Symptoms of encephalopathy can be in the form of changes in mental conditions, including loss of concentration, impaired coordination of movement, and loss of ability to solve problems or make decisions. In addition to mental changes, encephalopathy can cause neurological symptoms, including:
- Twitching body parts.
- Difficulty swallowing or speaking.
- Muscle weakness in one limb.
- Decreased consciousness, ranging from looking drowsy to coma.
Causes of Encephalopathy
The following are conditions that can cause encephalopathy:
- Lack of oxygen supply to the brain, for example due to infection or lack of blood.
- Electrolyte disturbance.
- Blood pressure that is too low or too high.
- Poisoning or drug side effects.
- Liver disease, including jaundice.
- Head injury.
- Kidney failure.
- Hashimoto's disease.
- Glycine protein that is too high in the brain, due to a genetic disorder.
- Vitamin B1 deficiency triggered by alcoholism (Wernicke-Korsakoff syndrome).
- Lyme disease.
- Mad cow disease.
Doctors will declare a patient has encephalopathy through the symptoms that appear. To find the cause, the doctor will ask for a previous medical history, plus a physical examination, including blood pressure checks. To further clarify, the patient requires further examination, it will be recommended to perform tests in the form of:
- Complete blood count, to detect infection and lack of blood.
- Culture of bacteria from a sample of blood or other body fluids, to detect the presence of infection.
- Blood gas analysis to determine the level of oxygen in the blood.
- Tests for toxic or drug levels in the blood.
- Blood chemistry test, to determine the level of electrolytes, sugar, and waste substances that should be processed or removed by the liver and kidneys.
- Liver and kidney function tests.
- CT scan or MRI, to detect structural abnormalities of the brain.
- Doppler ultrasound of neck veins, to detect impaired blood flow to brain tissue
- Electroencephalography (EEG), to detect abnormalities of the brain's electrical waves.
Treatment for encephalopathy varies, depending on the cause, which can include:
- Supplemental oxygen administration.
- Infusion of fluids, electrolytes, to additional nutrition.
- Lactulose drugs.
- Dialysis or kidney transplantation in uremic encephalopathy.
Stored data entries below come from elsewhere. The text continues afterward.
(** [unpack(fmt, buffer)] with [fmt] one of ['>iidd'], ['<iidd']: standard
    sizes, no padding, 4 + 4 + 8 + 8 = 24 bytes; a buffer of another size
    raises [struct.error]. *)
Definition unpack_iidd (o : byteorder) (buf : list byte)
  : result (Z * Z * float * float) :=
  if Nat.eqb (List.length buf) 24 then
    Return (unpack_i o (slice 0 4 buf),
            unpack_i o (slice 4 8 buf),
            unpack_d o (slice 8 16 buf),
            unpack_d o (slice 16 24 buf))
  else Raise (StructError "unpack requires a buffer of 24 bytes").

(** ** [Point] *)

(** [class Point(NamedTuple)]: a geographic point in WGS84 projection. *)
Record Point : Type := mkPoint { x : float; y : float }.

(** Property [lat]: the latitude of the point. *)
Definition lat (self : Point) : float := y self.

(** Property [lon]: the longitude of the point. *)
Definition lon (self : Point) : float := x self.

(** [wkb[0]]: subscripting raises [IndexError] on an empty byte string. *)
Definition bytes_head (wkb : list byte) : result Z :=
  match wkb with
  | b :: _ => Return (byte.unsigned b)
  | [] => Raise (IndexError "index out of range")
  end.

(** [Point.from_wkb]: create a point from EWKB as returned from the
    database. *)
Definition from_wkb (wkb : list byte) : result Point :=
  if negb (Nat.eqb (List.length wkb) 25) then
    Raise (ValueError "Point wkb has unexpected length")
  else
    b0 <- bytes_head wkb ;;
    '(gtype, srid, x, y) <-
      (if b0 =? 0 then unpack_iidd BigEndian (skipn 1 wkb)
       else if b0 =? 1 then unpack_iidd LittleEndian (skipn 1 wkb)
       else Raise (ValueError "WKB has unknown endian value.")) ;;
    if negb (gtype =? 0x20000001) then
      Raise (ValueError "WKB must be a point geometry.")
    else if negb (srid =? 4326) then
      Raise (ValueError "Only WGS84 WKB supported.")
    else Return (mkPoint x y).

(** ** The text form of a float

    The f-string of [to_geojson] formats a float with an empty format
    specification, which is [float.__repr__]: the shortest decimal string
    that reads back as the same double, printed in positional notation when
    the decimal exponent is between -4 and 16 and in exponent notation
    otherwise.  The definitions follow CPython's [_Py_dg_dtoa] in mode 0
    (digit generation) and [format_float_short] with format code ['r'] and
    the flag [Py_DTSF_ADD_DOT_0] (layout). *)

Definition is_Lt (c : comparison) : bool :=
  match c with Lt => true | _ => false end.
Definition is_Eq (c : comparison) : bool :=
  match c with Eq => true | _ => false end.
Definition is_Gt (c : comparison) : bool :=
  match c with Gt => true | _ => false end.

(** The largest [k] with [d * 10^k <= n], for [0 < d <= n]. *)
Fixpoint log10_up (fuel : nat) (n d k : Z) : Z :=
  match fuel with
  | O => k
  | S fuel' => if 10 * d <=? n then log10_up fuel' n (10 * d) (k + 1) else k
  end.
- Using drugs to increase or decrease blood pressure.
In addition to drugs, patients will also be adjusted to the type of food. Certain medical procedures, up to surgery can also be needed, such as dialysis to kidney transplantation in encephalopathy which causes kidney failure.
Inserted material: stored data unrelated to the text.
(** * wgsl-plus: tokenizer, preprocessor and obfuscator

    A shallow embedding of the text-processing core of wgsl-plus
    (tokenizer, macro expander, expression evaluator, conditional
    processor, obfuscator) together with the properties its
    specification states about it.

    Conventions of the embedding.
    - A JavaScript string is a [string]: a sequence of code units.  The
      development covers the code units 0..255; the regular-expression
      classes [\s], [\w], [\d], [\b] and [.] are the ECMAScript ones
      restricted to that range.
    - Every regular expression of the source is written out as a matcher
      function; the comment above each matcher quotes the expression
      (with [\x22] for the double quote and [{0,}] for a star that stands
      directly before a closing parenthesis).
    - [throw] is modelled by the [Throw] constructor of [Completion].
    - A JavaScript [Map] is an association list in insertion order
      (module [JsMap]). *)

From Stdlib Require Import Bool Arith Lia List Ascii String NArith.
Import ListNotations.
Open Scope string_scope.

(** ** Completions: a value or a thrown exception *)

Inductive JsError : Type :=
| Error (message : string)
| TypeError (message : string).

Inductive Completion (A : Type) : Type :=
| Return (a : A)
| Throw (e : JsError).
Arguments Return {A} a.
Arguments Throw {A} e.

Definition bind {A B} (c : Completion A) (k : A -> Completion B) : Completion B :=
  match c with
  | Return a => k a
  | Throw e => Throw e
  end.

Notation "x <- c ;; k" := (bind c (fun x => k))
  (at level 61, c at next level, right associativity).

(** ** Characters *)

Definition code (c : ascii) : N := N_of_ascii c.

Definition inRange (lo hi : N) (c : ascii) : bool :=
  (lo <=? code c)%N && (code c <=? hi)%N.

(** [\d] *)
Definition isDigit (c : ascii) : bool := inRange 48 57 c.

(** [[a-zA-Z]] *)
Definition isLetter (c : ascii) : bool := inRange 65 90 c || inRange 97 122 c.

(** [[a-zA-Z_]] *)
Definition isIdentStart (c : ascii) : bool := isLetter c || (code c =? 95)%N.

(** [\w], that is [[a-zA-Z0-9_]] *)
Definition isWord (c : ascii) : bool := isIdentStart c || isDigit c.

(** [[0-9a-fA-F]] *)
Definition isHex (c : ascii) : bool :=
  isDigit c || inRange 65 70 c || inRange 97 102 c.

(** [\s] (tab, line feed, vertical tab, form feed, carriage return, space,
    no-break space); also the set removed by [String.prototype.trim]. *)
Definition isSpace (c : ascii) : bool :=
  inRange 9 13 c || (code c =? 32)%N || (code c =? 160)%N.

(** Line terminators, the characters [.] does not match. *)
Definition isLineTerminator (c : ascii) : bool :=
  (code c =? 10)%N || (code c =? 13)%N.

Definition notLineTerminator (c : ascii) : bool := negb (isLineTerminator c).

Definition isChar (a c : ascii) : bool := Ascii.eqb a c.
Definition notChar (a c : ascii) : bool := negb (Ascii.eqb a c).

Arguments isDigit : simpl never.
Arguments isLetter : simpl never.
Arguments isIdentStart : simpl never.
Arguments isWord : simpl never.
Arguments isHex : simpl never.
Arguments isSpace : simpl never.
Arguments isLineTerminator : simpl never.
Arguments isChar : simpl never.
Arguments notChar : simpl never.

(** ** Strings *)

Definition isEmpty (s : string) : bool :=
  match s with "" => true | _ => false end.

Definition str (c : ascii) : string := String c "".

(** The double quote and the single quote. *)
Definition dquote : ascii := ascii_of_nat 34.
Definition squote : ascii := ascii_of_nat 39.

(** [q] between double quotes *)
Definition quoted (q : string) : string := String dquote (q ++ str dquote).

(** The longest prefix whose characters satisfy [p], and what follows. *)
Fixpoint span (p : ascii -> bool) (s : string) : string * string :=
  match s with
  | String c r =>
      if p c then let (a, b) := span p r in (String c a, b) else ("", s)
  | "" => ("", "")
  end.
Some types of encephalopathy can still be prevented by taking simple steps. For example, encephalopathy caused by kidney failure can be prevented by adjusting a special diet for people with kidney disease. Or for patients who have already undergone dialysis, it is necessary to check with a kidney doctor regularly and remain consistent on dialysis.
For alcoholics, it is necessary to reduce the amount of consumption to avoid Wernicke-Korsakoff syndrome.